Organizations that attempt major virtualization change without readiness in each dimension typically encounter one of two outcomes: a migration that stalls after early waves, or a migration that completes technically but fails operationally because the new environment cannot be managed with the same confidence as the old one.

The HPE survey captures this risk precisely. The readiness gap is not a prediction about future risk. It is a description of present reality.

The Four Readiness Dimensions

Financial readiness means having a realistic business case that accounts for hardware, licensing, professional services, internal labor during migration, training, and post-migration operational overhead.

Technical readiness means having completed a thorough inventory and dependency analysis of the current VMware estate, with compatibility flags for end-of-life operating systems and complex dependency chains.

Operational readiness means validating that monitoring, backup and DR, change management, compliance reporting, and stakeholder communication workflows are in place for the new environment before production workloads arrive.

Skills readiness means having a realistic assessment of the proficiency gap between current VMware expertise and the skills required to operate the target platform. Most estimates via Network World put the Nutanix AHV learning curve at 3 to 6 months for experienced VMware administrators.

Building a Readiness Assessment

A structured readiness assessment does not need to be lengthy. The objective is to surface the specific gaps that will become blockers during migration execution, so they can be addressed before they cause delays.

The ReadyWorks VM Accelerator provides the technical readiness foundation: a normalized, current inventory with dependency flags, EOL OS indicators, and compatibility assessments. VirtualReady builds operational readiness by mapping stakeholder requirements, maintenance window constraints, and DR dependencies before wave planning begins.

READY TO ACT?

Assess your readiness before your migration program reveals it. Download the ReadyWorks VM Accelerator free for 45 days and build the technical readiness foundation your program needs. Learn more about VM Accelerator

 


FREQUENTLY ASKED QUESTIONS

Why does only 5 percent of enterprises feel fully ready for a virtualization change?

Readiness requires simultaneous financial, technical, operational, and skills capability. Most organizations are deficient in at least one of these dimensions. Budget constraints affect 28%, technical complexity 24%, migration risk 21%, and skills gaps 20%, per HPE/Futurum February 2026 research.

Is the primary driver of VMware migration really AI readiness rather than cost?

According to the HPE/Futurum February 2026 survey, only 4 percent of organizations cited cost as their primary motivation. AI readiness, hybrid cloud complexity, and operational control were the top drivers.

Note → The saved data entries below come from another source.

Lemma settleChain_step {E : Env} self q others :
  chains self = q :: others ->
  settleChain self =
  consumeQueueIfAnyInNginxReloadQueue
    {| reloadInProcess := false;
       requestedReloadPromises := requestedReloadPromises self;
       captainPublicRandomKey := captainPublicRandomKey self;
       ownDataStore := ownDataStore self;
       chains := others; started := started self;
       settled := settled self ++ [(promise q, chainOutcome q (world self))];
       promisesMade := promisesMade self;
       world := (reloadChain (dataStore q) (world self)).2 |}.
Proof.
  intros H. unfold settleChain, chainOutcome. rewrite H.
  by destruct (reloadChain (dataStore q) (world self)) as [[u|e] w].
Qed.

(** The last handler with something pending: the chain's request is
    settled, and the most recent pending request has its chain started. *)
Lemma settleChain_next {E : Env} self q p q' :
  chains self = [q] -> requestedReloadPromises self = p ++ [q'] ->
  settled (settleChain self) =
    settled self ++ [(promise q, chainOutcome q (world self))] /\
  started (settleChain self) = started self ++ [promise q'] /\
  chains (settleChain self) = [q'] /\
  requestedReloadPromises (settleChain self) = p /\
  reloadInProcess (settleChain self) = true.
Proof.
  intros Hc Hq. rewrite (settleChain_step _ _ _ Hc).
  by rewrite (consume_snoc _ p q') by done.
Qed.

(** The last handler with nothing pending: the manager is idle. *)
Lemma settleChain_last {E : Env} self q :
  chains self = [q] -> requestedReloadPromises self = [] ->
  settled (settleChain self) =
    settled self ++ [(promise q, chainOutcome q (world self))] /\
  started (settleChain self) = started self /\
  chains (settleChain self) = [] /\
  requestedReloadPromises (settleChain self) = [] /\
  reloadInProcess (settleChain self) = false.
Proof.
  intros Hc Hq. rewrite (settleChain_step _ _ _ Hc).
  by rewrite consume_empty by done.
Qed.

Lemma drain_loop {E : Env} p :
  forall self q,
    chains self = [q] -> requestedReloadPromises self = p ->
    let final := run (replicate (S (length p)) Settle) self in
    map fst (settled final) =
      map fst (settled self) ++ promise q :: map promise (rev p) /\
    started final = started self ++ map promise (rev p) /\
    requestedReloadPromises final = [] /\ chains final = [] /\
    reloadInProcess final = false.
Proof.
  induction p as [|q' p IH] using rev_ind; intros self q Hc Hq; simpl.
  - destruct (settleChain_last self q Hc Hq) as (-> & -> & -> & -> & ->).
    rewrite map_app, app_nil_r. done.
  - rewrite length_app, Nat.add_1_r. simpl.
    destruct (settleChain_next self q p q' Hc Hq) as (S1 & T1 & C1 & Q1 & _).
    destruct (IH (settleChain self) q' C1 Q1) as (S2 & T2 & Q2 & C2 & R2).
    simpl in S2, T2, Q2, C2, R2. unfold run in *. simpl in *.
    rewrite S2, T2, S1, T1, rev_unit, map_app, <- !app_assoc. done.
Qed.

(** C6: each attempt takes exactly one request from the array, the one
    pushed last; when a chain reaches its last handler its request is
    settled, resolved or rejected as the chain ended, and the most recent
    pending request is taken at once; so from a chain under way the pending
    requests are all served, most recent first, and the manager is idle
    only once the array is empty. *)
Theorem C6_drain_order {E : Env} :
  (forall self p q,
      requestedReloadPromises self = p ++ [q] ->
      requestedReloadPromises (consumeQueueIfAnyInNginxReloadQueue self) = p /\
      (reloadInProcess self = false ->
       chains (consumeQueueIfAnyInNginxReloadQueue self) = chains self ++ [q])) /\
  (forall self q p q',
      chains self = [q] -> requestedReloadPromises self = p ++ [q'] ->
      settled (settleChain self) =
        settled self ++ [(promise q, chainOutcome q (world self))] /\
      chains (settleChain self) = [q'] /\
      requestedReloadPromises (settleChain self) = p /\
      reloadInProcess (settleChain self) = true) /\
  (forall self q k,
      chains self = [q] -> reloadInProcess self = true ->
      k <= length (requestedReloadPromises self) ->
      reloadInProcess (run (replicate k Settle) self) = true) /\
  (forall self q,
      chains self = [q] ->
      let final :=
        run (replicate (S (length (requestedReloadPromises self))) Settle) self in
      map fst (settled final) =
        map fst (settled self) ++
        promise q :: map promise (rev (requestedReloadPromises self)) /\
      started final = started self ++ map promise (rev (requestedReloadPromises self)) /\
      requestedReloadPromises final = [] /\ chains final = [] /\
      reloadInProcess final = false).
Proof.
  split; [|split; [|split]].
  - intros self p q Hq. rewrite (consume_snoc _ _ _ Hq).
    by destruct (reloadInProcess self).
  - intros self q p q' Hc Hq.
    by destruct (settleChain_next self q p q' Hc Hq) as (? & ? & ? & ? & ?).
  - intros self q k. revert self q.
    induction k as [|k IH]; intros self q Hc Hr Hk; [done|].
    destruct (requestedReloadPromises self) as [|q' p _] eqn:Hq using rev_ind;
      [simpl in Hk; lia|].
    rewrite length_app, Nat.add_1_r in Hk.
    destruct (settleChain_next self q p q' Hc Hq) as (_ & _ & C1 & Q1 & R1).
    simpl. apply (IH (settleChain self) q'); [done|done|]. rewrite Q1. lia.
  - intros self q Hc. by apply drain_loop.
Qed.

(** Three pending requests are served in the order 2, 1, 0; request 1 is
    rejected and request 0 is served all the same. *)
Example drain_three_pending :
  let final :=
    run (E := sampleEnv) (replicate 3 Settle)
      (consumeQueueIfAnyInNginxReloadQueue threePending) in
  settled final =
    [(2, Resolved); (1, Rejected (TemplateRenderError "<%")); (0, Resolved)] /\
  reloadInProcess final = false.
Proof. vm_compute. done. Qed.

(** From a new manager the array is empty after every event: a request is
    pushed and popped by the same call. *)
Lemma array_always_empty {E : Env} own key w evs :
  requestedReloadPromises (run evs (newManager own key w)) = [].
Proof.
  unfold run.
  assert (forall self, requestedReloadPromises self = [] ->
            requestedReloadPromises (fold_left step evs self) = []) as H; [|by apply H].
  induction evs as [|ev evs IH]; intros self Hq; [done|]. simpl. apply IH.
  destruct ev as [ds|]; simpl.
  - unfold rePopulateNginxConfigFile. simpl.
    rewrite (consume_snoc _ [] {| dataStore := ds; promise := promisesMade self |})
      by (simpl; by rewrite Hq).
    by destruct (reloadInProcess self).
  - unfold settleChain. destruct (chains self) as [|q others]; [done|].
    destruct (reloadChain (dataStore q) (world self)) as [[u|e] w'];
      by rewrite consume_empty.
Qed.

(** From a new manager at most one chain is under way at any time, and
    [reloadInProcess] is true exactly while one is. *)
Lemma single_flight {E : Env} own key w evs :
  let self := run evs (newManager own key w) in
  (reloadInProcess self = true /\ exists q, chains self = [q]) \/
  (reloadInProcess self = false /\ chains self = []).
Proof.
  cbv zeta. unfold run.
  assert (forall self,
            requestedReloadPromises self = [] ->
            (reloadInProcess self = true /\ exists q, chains self = [q]) \/
            (reloadInProcess self = false /\ chains self = []) ->
            (reloadInProcess (fold_left step evs self) = true /\
             exists q, chains (fold_left step evs self) = [q]) \/
            (reloadInProcess (fold_left step evs self) = false /\
             chains (fold_left step evs self) = [])) as H.
  { induction evs as [|ev evs IH]; intros self Hq Hinv; [done|]. simpl.
    assert (requestedReloadPromises (step self ev) = []) as Hq'.
    { destruct ev as [ds|]; simpl.
      - unfold rePopulateNginxConfigFile. simpl.
        rewrite (consume_snoc _ [] {| dataStore := ds; promise := promisesMade self |})
          by (simpl; by rewrite Hq).
        by destruct (reloadInProcess self).
      - unfold settleChain. destruct (chains self) as [|q others]; [done|].
        destruct (reloadChain (dataStore q) (world self)) as [[u|e] w'];
          by rewrite consume_empty. }
    apply IH; [done|]. clear IH Hq'.
    destruct ev as [ds|]; simpl.
    - unfold rePopulateNginxConfigFile. simpl.
      rewrite (consume_snoc _ [] {| dataStore := ds; promise := promisesMade self |})
        by (simpl; by rewrite Hq).
      simpl. destruct Hinv as [(-> & q & ->)|(-> & ->)]; left; eauto.
    - destruct Hinv as [(Hr & q & Hc)|(Hr & Hc)].
      + destruct (settleChain_last self q Hc Hq) as (_ & _ & -> & _ & ->). by right.
      + unfold settleChain. rewrite Hc. by right. }
  apply H; [done|]. by right.
Qed.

How long does the skills transition typically take for a VMware to Nutanix migration?

Most estimates put full operational proficiency on Nutanix AHV at 3 to 6 months for experienced VMware administrators. Productivity reductions and higher support ticket volumes are common during this period.

How does ReadyWorks address the readiness gap?

The VM Accelerator addresses technical readiness with normalized inventory and dependency analysis. VirtualReady addresses operational readiness with stakeholder outreach, DR dependency mapping, and wave planning.